▸ **DIRECTIONS**
Take the entries that follow and return exactly the lines from the one holding "<$> List.filter (λ" through the one holding "(match read_link p k with", both included. Nothing else is needed.

▸ **STORED DATA**
(* ===== verification/Rootfs.v ===== *)
(** * Rootfs: the root file system of a container
    (src/src/cri/rootfs.rs)

    How a program is found in the root file system and started, the files the parent puts
    there, the maps of the user namespace, and how the child enters its namespaces and its
    root. The system calls are the interface [Host.Syscalls]. *)
From S2P Require Import Prelude Text Utf8 Config Cri Proto Elf Host Volumes.

Definition DEV_NODES : list string := ["null"; "zero"; "full"; "random"; "urandom"; "tty"; "console"; "ptmx"].

Inductive RootfsIsolation := Pivot | Chroot | Degraded.

#[export] Instance RootfsIsolation_eq_dec : EqDecision RootfsIsolation.
Proof. solve_decision. Defined.

Definition root_of (rootfs_path : string) : string := trim_end_matches "/" rootfs_path.

Definition busybox_argv (exec_path entrypoint : string) (args : list string) : list string :=
  if is_some (strip_suffix "/busybox" exec_path) && negb (contains "busybox" entrypoint)
  then entrypoint :: args else args.

(** The path that a host path under the root has for a process in the root. *)
Definition host_path_in_container_root (host_path rootfs_path : string) : string :=
  match strip_prefix (root_of rootfs_path) host_path with
  | Some rest =>
      if bool_decide (rest = "") then "/" else if starts_with "/" rest then rest else "/" +:+ rest
  | None => host_path
  end.

Section rootfs.
Context {K : Type} `{FS : FileSystem K} `{SC : Syscalls K}.
Variable cfg : Config.
(** What [set_dns_port] and [set_dns_server] have stored. *)
Variable dns_port : option Z.
Variable dns_server : option string.

Abbreviation io := (execR K).

(** ** Finding the program *)

Definition all_digits (s : string) : bool := forallb (λ a, is_some (dec_digit a)) (chars s).

(** The PATH of some process whose root is the container's. *)
Definition get_container_path_from_proc (rootfs_path : string) (k : K) : option string :=
  entries ← read_dir "/proc" k;
  find_map (λ e,
    let proc := "/proc/" +:+ de_name e in
    if all_digits (de_name e) then
      target ← read_link (proc +:+ "/root") k;
      if bool_decide (trim_end_matches "/" target = root_of rootfs_path)
      then data ← fs_read (proc +:+ "/environ") k; path_variable data
      else None
    else None) entries.

Definition fallback_dirs : list string := ["bin"; "usr/bin"; "usr/local/bin"; "sbin"; "usr/sbin"; "usr/local/sbin"].

(** Where PostgreSQL images keep their programs. *)
Definition pg_candidates (root entrypoint : string) (k : K) : list string :=
  let pg_dir := root +:+ "/usr/lib/postgresql" in
  match read_dir pg_dir k with
  | Some entries =>
      omap (λ e,
        let p := path_join pg_dir (de_name e) in
        let bin_dir := path_join p "bin" in
        if is_dir p k && fs_exists bin_dir k then Some (bin_dir +:+ "/" +:+ entrypoint) else None) entries
  | None => []
  end.

Definition exec_candidates (entrypoint rootfs_path : string) (k : K) : list string :=
  let root := root_of rootfs_path in
  (match get_container_path_from_proc rootfs_path k with
   | Some container_path =>
       (λ dir, root +:+ "/" +:+ trim_start_matches "/" dir +:+ "/" +:+ entrypoint)
         <$> List.filter (λ d, negb (bool_decide (d = ""))) (split_on ":" container_path)
   | None => []
   end)
  ++ ((λ dir, root +:+ "/" +:+ dir +:+ "/" +:+ entrypoint) <$> fallback_dirs)
  ++ pg_candidates root entrypoint k.

(** What a candidate resolves to: an absolute link is followed inside the root. *)
Definition candidate_path (root p : string) (k : K) : option string :=
  if negb (fs_exists p k) && negb (is_symlink p k) then None
  else Some
    (match read_link p k with
     | Some t => if starts_with "/" t && fs_exists (root +:+ t) k then root +:+ t else p
     | None => p
     end).

Definition resolve_exec_path (entrypoint rootfs_path : string) (k : K) : string :=
  let root := root_of rootfs_path in
  if starts_with "/" entrypoint then root +:+ entrypoint
  else
    match find_map (λ p, candidate_path root p k) (exec_candidates entrypoint rootfs_path k) with
    | Some p => p
    | None =>
        if fs_exists entrypoint k then entrypoint
        else if starts_with "/" entrypoint then root +:+ entrypoint
        else entrypoint
    end.

Definition container_fs_isolated (container_pid : Z) (rootfs_path : string) (k : K) : bool :=
  match file_id ("/proc/" +:+ display container_pid +:+ "/root") k, file_id rootfs_path k with
  | Some (d, i), Some (d', i') => (d =? d') && (i =? i')
  | _, _ => false
  end.

Definition read_elf_interpreter (path : string) (k : K) : exec (option string) :=
  match fs_read path k with Some d => elf_interpreter d | None => Ret None end.

Definition wrap_dynamic_linker (exec_path : string) (prog_args : list string) (rootfs_path : string) (k : K)
    : exec (string * list string) :=
  let root := root_of rootfs_path in
  if negb (starts_with root exec_path) then Ret (exec_path, prog_args)
  else
    interp ← read_elf_interpreter exec_path k;
    match interp with
    | None => Ret (exec_path, prog_args)
    | Some i =>
        let loader := if starts_with "/" i then root +:+ i else root +:+ "/" +:+ i in
        if fs_exists loader k then Ret (loader, exec_path :: prog_args) else Ret (exec_path, prog_args)
    end.

Definition build_container_argv (entrypoint : string) (args : list string) (rootfs_path : string) (k : K)
    : string * list string :=
  let exec_path := resolve_exec_path entrypoint rootfs_path k in
  (exec_path, busybox_argv exec_path entrypoint args).

Definition build_container_argv_in_mount_ns (entrypoint : string) (args : list string) (rootfs_path : string)
    (k : K) : string * list string :=
  let '(host_exec, argv) := build_container_argv entrypoint args rootfs_path k in
  (host_path_in_container_root host_exec rootfs_path, argv).

(** ** The files of the root *)

Definition build_resolv_conf (k : K) : string :=
  match dns_port with
  | Some _ =>
      let domain := cluster_domain cfg in
      let ns := unwrap_or dns_server "127.0.0.1" in
      join (String newline "")
        ["nameserver " +:+ ns; "search default.svc." +:+ domain +:+ " svc." +:+ domain +:+ " " +:+ domain;
         "options ndots:5"; ""]
  | None =>
      let host_resolv := unwrap_or (read_to_string "/etc/resolv.conf" k) "" in
      if bool_decide (trim host_resolv = "") || contains "127.0.0.53" host_resolv
         || contains "systemd-resolved" host_resolv
      then join (String newline "") ["nameserver 1.1.1.1"; "nameserver 8.8.8.8"; ""]
      else host_resolv
  end.

Definition rootfs_dirs : list string := ["proc"; "sys"; "dev"; "dev/pts"; "tmp"; "etc"; "run"; "dev/shm"].

Definition prepare_rootfs (rootfs_path : string) : io unit :=
  k ← x_get;
  if negb (fs_exists rootfs_path k) then x_fail ("Rootfs path does not exist: " +:+ rootfs_path)
  else
    _ ← x_for (λ dir, x_check ("Failed to create /" +:+ dir +:+ " in rootfs")
                         (create_dir_all (path_join rootfs_path dir))) rootfs_dirs;
    _ ← x_for (λ n,
          let path := path_join (path_join rootfs_path "dev") n in
          _ ← x_ok (fs_write path ""); x_ok (set_permissions path 438)) DEV_NODES;
    k ← x_get;
    _ ← x_check "Failed to write /etc/resolv.conf"
          (fs_write (path_join rootfs_path "etc/resolv.conf") (build_resolv_conf k));
    let hosts := path_join rootfs_path "etc/hosts" in
    k ← x_get;
    if fs_exists hosts k then mret ()
    else x_check "Failed to write /etc/hosts" (fs_write hosts ("127.0.0.1 localhost" +:+ String newline "")).

(** ** The maps of the user namespace *)

(** The range of the first line for the user. A line without two numbers ends the search. *)
Fixpoint subid_range (host_id : Z) (username : option string) (l : list string) : option (Z * Z) :=
  match l with
  | [] => None
  | line :: l' =>
      let line := trim line in
      if bool_decide (line = "") || starts_with "#" line then subid_range host_id username l'
      else
        '(id_field, rest) ← split_once ":" line;
        '(start_field, count_field) ← split_once ":" rest;
        start ← parse_u64 start_field;
        count ← parse_u64 count_field;
        if bool_decide (parse_u32 id_field = Some host_id) || bool_decide (username = Some id_field)
        then Some (start, count) else subid_range host_id username l'
  end.

Definition read_subid (path : string) (host_id : Z) (k : K) : option (Z * Z) :=
  content ← read_to_string path k; subid_range host_id (user_name host_id k) (lines content).

Definition build_idmap_args (child_pid host_id : Z) (subid_file : string) (k : K) : list string :=
  [display child_pid; "0"; display host_id; "1"]
  ++ match read_subid subid_file host_id k with
     | Some (start, count) => ["1"; display start; display count]
     | None => []
     end.

Definition idmap_bin (n : string) (k : K) : string :=
  unwrap_or (find_first (λ p, fs_exists p k) ["/usr/bin/" +:+ n; "/bin/" +:+ n]) n.

(** [Command::status().context(..)?.success()], which must be true. *)
Definition run_idmap (n : string) (args : list string) : io unit := λ k,
  match run_command (idmap_bin n k) args k with
  | (None, k') => Ret (Err ("Failed to run " +:+ n), k')
  | (Some b, k') => Ret (if b then Ok () else Err (n +:+ " exited with error"), k')
  end.

Definition try_newid_maps (child_pid uid gid : Z) : io unit :=
  k ← x_get;
  let uid_args := build_idmap_args child_pid uid "/etc/subuid" k in
  let gid_args := build_idmap_args child_pid gid "/etc/subgid" k in
  _ ← run_idmap "newuidmap" uid_args;
  run_idmap "newgidmap" gid_args.

Definition proc_file (child_pid : Z) (n : string) : string := "/proc/" +:+ display child_pid +:+ "/" +:+ n.

(** "0 host 1" and "1 start count", a line each. *)
Definition subid_map (host_id : Z) (range : Z * Z) : string :=
  join (String newline "")
    ["0 " +:+ display host_id +:+ " 1"; "1 " +:+ display range.1 +:+ " " +:+ display range.2; ""].

Definition try_write_subid_maps_direct (child_pid uid gid : Z) : io unit :=
  k ← x_get;
  match read_subid "/etc/subuid" uid k with
  | None => x_fail ("no subuid entry for uid " +:+ display uid)
  | Some ur =>
      match read_subid "/etc/subgid" gid k with
      | None => x_fail ("no subgid entry for gid " +:+ display gid)
      | Some gr =>
          _ ← x_check "Failed to write setgroups" (fs_write (proc_file child_pid "setgroups") "deny");
          _ ← x_check "Failed to write uid_map" (fs_write (proc_file child_pid "uid_map") (subid_map uid ur));
          x_check "Failed to write gid_map" (fs_write (proc_file child_pid "gid_map") (subid_map gid gr))
      end
  end.

Definition single_map (inside outside : Z) : string :=
  display inside +:+ " " +:+ display outside +:+ " 1" +:+ String newline "".

Definition write_userns_maps (child_pid : Z) (run_as_user run_as_group : option Z) : io unit :=
  done ← x_succeeds (try_newid_maps child_pid getuid getgid);
  if done : bool then mret ()
  else
    done ← x_succeeds (try_write_subid_maps_direct child_pid getuid getgid);
    if done : bool then mret ()
    else
      let pid_text := display child_pid in
      _ ← x_check ("Failed to write setgroups for pid " +:+ pid_text) (fs_write (proc_file child_pid "setgroups") "deny");
      let map_uid := unwrap_or run_as_user 0 in
      let map_gid := unwrap_or run_as_group map_uid in
      _ ← x_check ("Failed to write uid_map for pid " +:+ pid_text)
            (fs_write (proc_file child_pid "uid_map") (single_map map_uid getuid));
      x_check ("Failed to write gid_map for pid " +:+ pid_text)
        (fs_write (proc_file child_pid "gid_map") (single_map map_gid getgid)).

▸ **SOLUTION BELOW**
         <$> List.filter (λ d, negb (bool_decide (d = ""))) (split_on ":" container_path)
   | None => []
   end)
  ++ ((λ dir, root +:+ "/" +:+ dir +:+ "/" +:+ entrypoint) <$> fallback_dirs)
  ++ pg_candidates root entrypoint k.

(** What a candidate resolves to: an absolute link is followed inside the root. *)
Definition candidate_path (root p : string) (k : K) : option string :=
  if negb (fs_exists p k) && negb (is_symlink p k) then None
  else Some
    (match read_link p k with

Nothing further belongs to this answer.